Discussion in 'Economics' started by ASusilovic, Oct 20, 2010.

  1. Oct. 20 (Bloomberg) -- Chancellor of the Exchequer George Osborne detailed the deepest budget cuts ever in Britain, eliminating almost 500,000 public-sector jobs and imposing a levy on banks to extract the “maximum sustainable” revenue.

    “Today’s the day when Britain steps back from the brink,” Osborne told lawmakers in the House of Commons in London today as he outlined plans to virtually eliminate a 156 billion-pound ($245 billion) budget deficit. It’s “a day of rebuilding when we set out a four-year plan to put our public services and welfare state on a sustainable footing.”

    At stake is Britain’s top credit rating, a fragile recovery from its longest recession on record and the future shape of the postwar welfare state. Investors said they’re concerned Osborne, 39, the youngest chancellor since 1886, will have difficulty delivering on the promises, which include a cut of 7 billion pounds from the welfare bill.

    By reducing departmental spending by an average of 19 percent instead of the 25 percent he first estimated, Osborne relied more on trimming welfare, Hetal Mehta, an economist at Daiwa Capital Markets Europe Ltd. and a former U.K. Treasury official said. “Unlike more easily identifiable spending cuts such as a naval ship or a new school, reducing welfare payments is traditionally more difficult to both achieve and forecast.”

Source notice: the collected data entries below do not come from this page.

Definition last_seq (l : list JobEvent) : Z := List.last (Seq <$> l) 0.

Lemma until_terminal_app l k :
  until_terminal (l ++ k) = if has_terminal l then until_terminal l else l ++ until_terminal k.
Proof.
  induction l as [|e l IH]; [done|]. simpl. destruct (Terminal _); simpl; [done|].
  rewrite IH. by destruct (has_terminal l).
Qed.

Lemma has_terminal_app l k : has_terminal (l ++ k) = has_terminal l || has_terminal k.
Proof. apply existsb_app. Qed.

Lemma send_events_spec rec events seq :
  send_events rec events seq =
  (event_view rec <$> until_terminal events,
   List.last (Seq <$> until_terminal events) seq, has_terminal events).
Proof.
  revert seq. induction events as [|e l IH]; intros seq; [done|].
  unfold has_terminal. cbn [send_events until_terminal existsb]. fold (has_terminal l).
  destruct (Terminal e.(EvPhase)) eqn:T; [done|].
  by rewrite IH, !fmap_cons, last_cons_default.
Qed.

Lemma until_terminal_none l : has_terminal l = false -> until_terminal l = l.
Proof.
  induction l as [|e l IH]; [done|]. simpl. destruct (Terminal _); [done|]. simpl. intros H. by rewrite IH.
Qed.

Lemma insertTx_appends d now rec rec' d' :
  insertJobTx now rec d = Ok (rec', d') -> exists new, d'.(job_events) = d.(job_events) ++ new.
Proof.
  intros (_ & _ & _ & _ & ->)%insertJobTx_ok. by eexists.
Qed.

(** Events are only ever appended. *)
Lemma step_appends d d' : store_step d d' -> exists new, d'.(job_events) = d.(job_events) ++ new.
Proof.
  assert (Id : exists new, d.(job_events) = d.(job_events) ++ new) by (exists []; by rewrite app_nil_r).
  destruct 1 as [now rec Hp|now rec costs Hp|now i to mutate Hto|now i cond|now locked i taskID target placement
    |now taskID adapter state err res|now jobID taskID tenant target [u a]|now i sid
    | | | | | | | | | | | | | | |];
    try (unfold InsertSession, EnsureProject, ArchiveProject, SetProjectWeight, SetQuota,
           InsertToken, RevokeToken, RecordAudit, ReconcileUsage, UpdateTask, record_one;
         exists []; rewrite app_nil_r; by repeat case_match).
  - unfold InsertJob, in_tx. destruct (insertJobTx now rec d) as [[r' d1]|] eqn:E; [|exact Id].
    by eapply insertTx_appends.
  - unfold InsertJobWithQuota, in_tx. destruct (check_quotas _ _ _); [|exact Id]. cbn [rbind].
    destruct (insertJobTx now rec d) as [[r' d1]|] eqn:E; [|exact Id]. by eapply insertTx_appends.
  - unfold TransitionJob, scanJob, in_tx. destruct (d.(jobs) !! i) as [r|]; [|exact Id]. simpl.
    destruct (Transition _ _); [|exact Id]. cbv zeta. destruct (doc_marshals _); [eexists; reflexivity|exact Id].
  - unfold SetJobCondition, scanJob, in_tx. destruct (d.(jobs) !! i) as [r|]; [|exact Id]. simpl.
    destruct (replace_condition _ _); [|exact Id]. cbv zeta. destruct (doc_marshals _); [eexists; reflexivity|exact Id].
  - unfold BindJob, scanJob, in_tx. destruct locked; [exact Id|].
    destruct (d.(jobs) !! i) as [r|]; [|exact Id]. simpl.
    destruct (String.eqb _ _); [|exact Id]. destruct (Transition _ _); [|exact Id]. cbv zeta.
    destruct (doc_marshals _); [|exact Id]. simpl. destruct (d.(tasks) !! taskID); [exact Id|eexists; reflexivity].
Qed.

Lemma run_appends d d' id : rtc store_step d d' -> exists new, events_of d' id = events_of d id ++ new.
Proof.
  induction 1 as [d|d d1 d2 Hs _ [new IH]]; [exists []; by rewrite app_nil_r|].
  apply step_appends in Hs as [n1 E]. exists (List.filter (fun ev => String.eqb ev.(EvJobID) id) n1 ++ new).
  rewrite IH. unfold events_of. by rewrite E, List.filter_app, app_assoc.
Qed.

(** What a tick reads: the events after the last one sent. *)
Lemma tick_events d id old new :
  Inv d -> events_of d id = old ++ new -> JobEventsSince d id (last_seq old) = new.
Proof.
  intros I E. rewrite JobEventsSince_spec by done.
  assert (Sp : List.filter (fun ev => String.eqb ev.(EvJobID) id && (last_seq old <? ev.(Seq))) d.(job_events)
    = List.filter (fun ev => last_seq old <? ev.(Seq)) (events_of d id)).
  { unfold events_of. clear. induction d.(job_events) as [|e l IH]; [done|]. simpl.
    destruct (String.eqb _ _); simpl; [destruct (_ <? _)|]; by rewrite IH. }
  rewrite Sp, E. clear Sp.
  assert (Hs : StronglySorted seq_lt (old ++ new)) by (rewrite <- E; apply seq_sorted_filter, I).
  assert (Hp : Forall (fun e => 0 < e.(Seq)) (old ++ new)).
  { rewrite <- E. apply Forall_forall. intros e He. pose proof (inv_seq d I) as S.
    rewrite Forall_forall in S. apply list_elem_of_In, List.filter_In in He as [He _].
    apply list_elem_of_In in He. specialize (S e He). lia. }
  clear E. rewrite List.filter_app.
  destruct old as [|o0 old0 _] using rev_ind.
  - simpl in *. clear Hs. induction Hp as [|e l He Hl IH]; [done|]. simpl. unfold last_seq. simpl.
    rewrite (proj2 (Z.ltb_lt 0 e.(Seq)) He). unfold last_seq in IH. simpl in IH. by rewrite IH.
  - unfold last_seq. rewrite fmap_app. simpl. rewrite List.last_last.
    rewrite <- app_assoc in Hs. simpl in Hs. clear Hp.
    assert (G : forall l, StronglySorted seq_lt (l ++ o0 :: new) ->
      List.filter (fun ev => o0.(Seq) <? ev.(Seq)) (l ++ [o0]) = [] /\
      List.filter (fun ev => o0.(Seq) <? ev.(Seq)) new = new).
    { induction l as [|e l IH]; simpl; intros H; inversion H as [|? ? H1 H2]; subst.
      - rewrite Z.ltb_irrefl. split; [done|]. clear -H2. induction H2 as [|x l Hx Hl IH]; [done|]. simpl.
        unfold seq_lt in Hx. rewrite (proj2 (Z.ltb_lt _ _) Hx). by rewrite IH.
      - destruct (IH H1) as [I1 I2]. split; [|done]. rewrite I1.
        rewrite Forall_forall in H2. specialize (H2 o0). unfold seq_lt in H2.
        destruct (Z.ltb_spec o0.(Seq) e.(Seq)); [|done].
        specialize (H2 ltac:(apply elem_of_app; right; left)). lia. }
    destruct (G old0 Hs) as [G1 G2]. by rewrite G1, G2.
Qed.

(** The databases the ticks find, in order. *)
Fixpoint timeline (d : db) (ticks : list db) : Prop :=
  match ticks with
  | [] => True
  | d' :: rest => rtc store_step d d' /\ timeline d' rest
  end.

Definition final_db (d : db) (ticks : list db) : db := List.last ticks d.

Lemma timeline_run d ticks : timeline d ticks -> rtc store_step d (final_db d ticks).
Proof.
  revert d. induction ticks as [|x l IH]; intros d; [constructor|]. intros [H1 H2].
  unfold final_db in *. rewrite last_cons_default. etrans; [exact H1|by apply IH].
Qed.

Lemma watch_ticks_spec rec d ticks :
  Inv d -> timeline d ticks -> has_terminal (events_of d rec.(JobID)) = false ->
  let all := events_of (final_db d ticks) rec.(JobID) in
  exists rest, watch_ticks rec ticks (last_seq (events_of d rec.(JobID)))
               = (event_view rec <$> rest, has_terminal all) /\
               until_terminal all = events_of d rec.(JobID) ++ rest.
Proof.
  revert d. induction ticks as [|x l IH]; intros d I T Hn; cbn zeta.
  - exists []. unfold final_db. simpl. rewrite Hn, app_nil_r. split; [done|by apply until_terminal_none].
  - destruct T as [Hr T]. assert (Ix : Inv x) by (eapply rtc_invariant; [exact I|apply Inv_step|exact Hr]).
    destruct (run_appends d x rec.(JobID) Hr) as [new Hnew]. unfold final_db. rewrite last_cons_default.
    cbn [watch_ticks]. rewrite (tick_events x rec.(JobID) _ new Ix Hnew), send_events_spec.
    destruct (has_terminal new) eqn:Ht.
    + exists (until_terminal new). destruct (run_appends x (final_db x l) rec.(JobID) (timeline_run _ _ T)) as [n2 E2].
      unfold final_db in E2. rewrite E2, Hnew, has_terminal_app, has_terminal_app, Ht, !orb_true_r. split; [done|].
      rewrite <- app_assoc, until_terminal_app, Hn, until_terminal_app, Ht. done.
    + rewrite (until_terminal_none new Ht).
      assert (L : List.last (Seq <$> new) (last_seq (events_of d rec.(JobID))) = last_seq (events_of x rec.(JobID))).
      { rewrite Hnew. unfold last_seq. rewrite fmap_app.
        destruct new as [|e0 new0 _] using rev_ind; [by rewrite app_nil_r|].
        rewrite fmap_app, app_assoc. simpl. by rewrite !List.last_last. }
      destruct (IH x Ix T) as (rest & W & U); [by rewrite Hnew, has_terminal_app, Hn, Ht|].
      rewrite L, W. exists (new ++ rest). unfold final_db in U.
      rewrite fmap_app. split; [done|]. by rewrite U, Hnew, app_assoc.
Qed.

(** (C14) A watcher misses nothing: whatever the store does between the polls,
    the stream is exactly the job's events in order, from the first one up to
    and including the first terminal event, and it ends by itself exactly when
    a terminal event exists. *)
Theorem WatchJob_complete ctx id d ticks rec :
  reachable d -> timeline d ticks -> loadJob ctx id d = (Ok rec, d) ->
  let all := events_of (final_db d ticks) id in
  WatchJob ctx id d ticks = Ok (event_view rec <$> until_terminal all, has_terminal all).
Proof.
  intros I%reachable_Inv T L. unfold WatchJob. rewrite L. cbn [fst].
  apply loadJob_ok in L as (_ & J & _ & _). destruct (job_of_inv _ _ _ I J) as [K _]. rewrite K.
  rewrite JobEventsSince_0, send_events_spec by done.
  pose proof (inv_history d I id) as H. unfold job_history_ok, history in H. rewrite J in H.
  destruct H as (_ & _ & h & H & _).
  assert (E : match events_of d id with [] => [jobToProto rec]
    | _ :: _ => event_view rec <$> until_terminal (events_of d id) end
    = event_view rec <$> until_terminal (events_of d id)) by (by destruct (events_of d id)).
  rewrite E. clear E. destruct (has_terminal (events_of d id)) eqn:Ht.
  - destruct (run_appends d _ id (timeline_run _ _ T)) as [new Hnew].
    rewrite Hnew, until_terminal_app, has_terminal_app, Ht. done.
  - rewrite (until_terminal_none _ Ht).
    destruct (watch_ticks_spec rec d ticks I T) as (rest & W & U); [by rewrite K|].
    rewrite K in W, U. unfold last_seq in W. rewrite W, U. by rewrite fmap_app.
Qed.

    The plans would reduce public spending by 81 billion pounds after inflation, narrowing a deficit that the government forecasts at 10.1 percent of gross domestic product this year to 2.1 percent in the 2014-15 fiscal year. Debt interest costs would fall by more than 5 billion pounds by 2015.

    http://noir.bloomberg.com/apps/news?pid=20601087&sid=aQ_YRFHxFP0g&pos=9

    I can hear Goldman Sachs leaving the UK...
     
  2. Buzzed

    Buzzed

    It's refreshing to hear a country actually doing the fiscally responsible thing these days.